The new identity I finally embraced for the first time trumped every other identity I had ever attached to. It had a name that was familiar to me, and probably to you.
I am a divine woman, a daughter of God.
I had heard this my entire life, but the words had become so commonplace that they were nothing more than a pleasant sounding cliche & didn’t really have any transformative meaning.
But when everything had been stripped from me, I realized the power in that identity. Because it was all I had. Yet I found that it was more than enough….more than I ever could have imagined.
Being a daughter of God means you are ALREADY empowered to face ALL your trials. It means you can have love & joy & peace & wholeness deep, deep down in your heart, no matter what your crappy circumstances are. You don’t have to wait for these good things to come to you – – – you are already the possessor of them by your very nature!!! Once you know your identity as a divine woman (or man), nothing can take that light away from you. Nothing can take away your feeling of security. Nothing can take away the fact that you have a divine purpose here. And if THAT isn’t beautiful, I don’t know what is. Knowing this will literally transform your life – – even the way you look on the outside. It is the best way I know of to have physical beauty.

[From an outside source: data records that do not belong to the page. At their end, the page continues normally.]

(* ===== verification/ProviderErrors.v ===== *)
(** * ProviderErrors: normalized provider failures

    [crates/center-core/src/cloud/provider_errors.rs] and [direct_call.rs]: the
    only error shape an adapter may return, its validation, and the operation
    outcome a caller derives from it. *)

From Stdlib Require Import ZArith Ascii String Lia.
From S2P Require Import Prelude Text Core BTree NetAddr Dns.

Definition MAX_ERROR_CODE_LEN : Z := 128.
Definition MAX_ERROR_MESSAGE_LEN : Z := 4096.
Definition MAX_PROVIDER_REQUEST_ID_LEN : Z := 512.

Inductive ProviderErrorCategory :=
| CatAuthentication | CatAuthorization | CatQuota | CatConflict | CatValidation | CatNotFound
| CatTransient | CatThrottled | CatUnknownOutcome.
#[export] Instance ProviderErrorCategory_eq_dec : EqDecision ProviderErrorCategory.
Proof. solve_decision. Defined.

Record NormalizedProviderError := mkProviderError {
  pe_category : ProviderErrorCategory;
  pe_code : string;
  pe_message : string;
  pe_retry_after_ms : option Z;            (* u64 *)
  pe_provider_request_id : option string;
}.
#[export] Instance NormalizedProviderError_eq_dec : EqDecision NormalizedProviderError.
Proof. solve_decision. Defined.

Abbreviation DnsProviderResult A := (result A NormalizedProviderError).

Definition NormalizedProviderError_validate (e : NormalizedProviderError) : CoreResult () :=
  let? _ := validate_text (pe_code e) "provider error code" MAX_ERROR_CODE_LEN in
  let? _ := validate_text (pe_message e) "provider error message" MAX_ERROR_MESSAGE_LEN in
  let? _ := validate_option (λ id, validate_text id "provider request ID" MAX_PROVIDER_REQUEST_ID_LEN)
              (pe_provider_request_id e) in
  if is_some_and (λ delay, I64_MAX <? delay)%Z (pe_retry_after_ms e)
  then Err (Conflict "provider retry delay exceeds the persisted time range")
  else match pe_category e with
       | CatThrottled =>
           if bool_decide (pe_retry_after_ms e = None)
           then Err (Conflict "throttled provider errors require a retry delay") else Ok tt
       | CatAuthentication | CatAuthorization | CatConflict | CatValidation | CatNotFound
       | CatUnknownOutcome =>
           if bool_decide (pe_retry_after_ms e = None) then Ok tt
           else Err (Conflict "terminal provider error category cannot carry a retry delay")
       | CatQuota | CatTransient => Ok tt
       end.

Definition NormalizedProviderError_new (category : ProviderErrorCategory) (code message : string)
    (retry_after_ms : option Z) (request_id : option string) : CoreResult NormalizedProviderError :=
  let value := mkProviderError category code message retry_after_ms request_id in
  let? _ := NormalizedProviderError_validate value in Ok value.

Inductive OperationErrorKind :=
| KindTransient | KindThrottled | KindConflictRequiresReplan | KindPermanent | KindUnknownOutcome.
#[export] Instance OperationErrorKind_eq_dec : EqDecision OperationErrorKind.
Proof. solve_decision. Defined.

Definition operation_kind (e : NormalizedProviderError) : OperationErrorKind :=
  match pe_category e with
  | CatAuthentication | CatAuthorization | CatValidation | CatNotFound => KindPermanent
  | CatQuota => match pe_retry_after_ms e with Some _ => KindThrottled | None => KindPermanent end
  | CatConflict => KindConflictRequiresReplan
  | CatTransient => KindTransient
  | CatThrottled => KindThrottled
  | CatUnknownOutcome => KindUnknownOutcome
  end.

Record OperationError := mkOperationError {
  oe_kind : OperationErrorKind;
  oe_code : string;
  oe_message : string;
  oe_retry_after_ms : option Z;
}.

Definition into_operation_error (e : NormalizedProviderError) : CoreResult OperationError :=
  let? _ := NormalizedProviderError_validate e in
  Ok (mkOperationError (operation_kind e) (pe_code e) (pe_message e) (pe_retry_after_ms e)).

Definition OperationError_validate (e : OperationError) : CoreResult () :=
  let? _ := validate_text (oe_code e) "cloud operation error code" MAX_ERROR_CODE_LEN in
  let? _ := validate_text (oe_message e) "cloud operation error message" MAX_ERROR_MESSAGE_LEN in
  if is_some_and (λ delay, I64_MAX <? delay)%Z (oe_retry_after_ms e)
  then Err (Conflict "cloud operation retry delay exceeds the persisted time range") else Ok tt.

Definition IdempotencyKey_new (value : string) : CoreResult string :=
  if text_invalid 512 value then Err (InvalidIdentifier "idempotency key" value) else Ok value.

Lemma validate_text_Ok v k m : validate_text v k m = Ok tt ↔ text_invalid m v = false.
Proof. unfold validate_text. by destruct (text_invalid m v). Qed.

(** The operation error of a valid provider error is valid, and throttling
    always says how long to wait. *)
Lemma operation_error_valid e o :
  into_operation_error e = Ok o →
  OperationError_validate o = Ok tt ∧
  (oe_kind o = KindThrottled → is_Some (oe_retry_after_ms o)) ∧
  (oe_kind o = KindUnknownOutcome ↔ pe_category e = CatUnknownOutcome).
Proof.
  unfold into_operation_error. destruct (NormalizedProviderError_validate e) as [[]|] eqn:Ev; [|done].
  intros [= <-]. unfold NormalizedProviderError_validate in Ev.
  destruct (validate_text (pe_code e) _ _) as [[]|] eqn:Ec; [|done].
  destruct (validate_text (pe_message e) _ _) as [[]|] eqn:Em; [|done].
  destruct (validate_option _ _); [|done]. rewrite validate_text_Ok in Ec, Em.
  unfold OperationError_validate. cbn [oe_code oe_message oe_retry_after_ms oe_kind].
  rewrite !(proj2 (validate_text_Ok _ _ _)) by done.
  destruct (is_some_and _ _); [done|]. split; [done|]. unfold operation_kind.
  destruct (pe_category e), (pe_retry_after_ms e); naive_solver.
Qed.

Getting to this place was a huge thing for me to do. You see, my former husband was not attracted to me and told me so many times over the years of our marriage (thus the very dim countenance that I had for so long, due to my identity as his unattractive wife). Once I tapped into who I really was as a divine woman of God, I realized there was nothing he could say or do that could change that. His disapproval didn’t have to ruin me. I knew I had an innate power to heal from the hurt and negative emotions I had been feeling for years. When I finally owned this divine identity, I felt more empowered & beautiful than I ever had in my life. This feeling did not miss a beat, even when my husband made plans to leave. Yes, I was heartbroken beyond belief. But by then I also knew that I could remain whole during that time. I knew that being a daughter of God meant that I had the power & strength I needed to face that divorce. It gave me all the confidence I needed. The peace & happiness on my face says it all.
Sending love to you all,
P.S. Many of you dear readers have asked HOW did you make changes, HOW did you develop spirituality or happiness…..HOW did you begin?? It all started here. Identity. We all choose a positive or a negative identity every single day. The best & worst part is….depending on which one you choose, that’s exactly who you will become – every time.
(Photo taken in my home by a friend & photographer, Chris Lindsay.)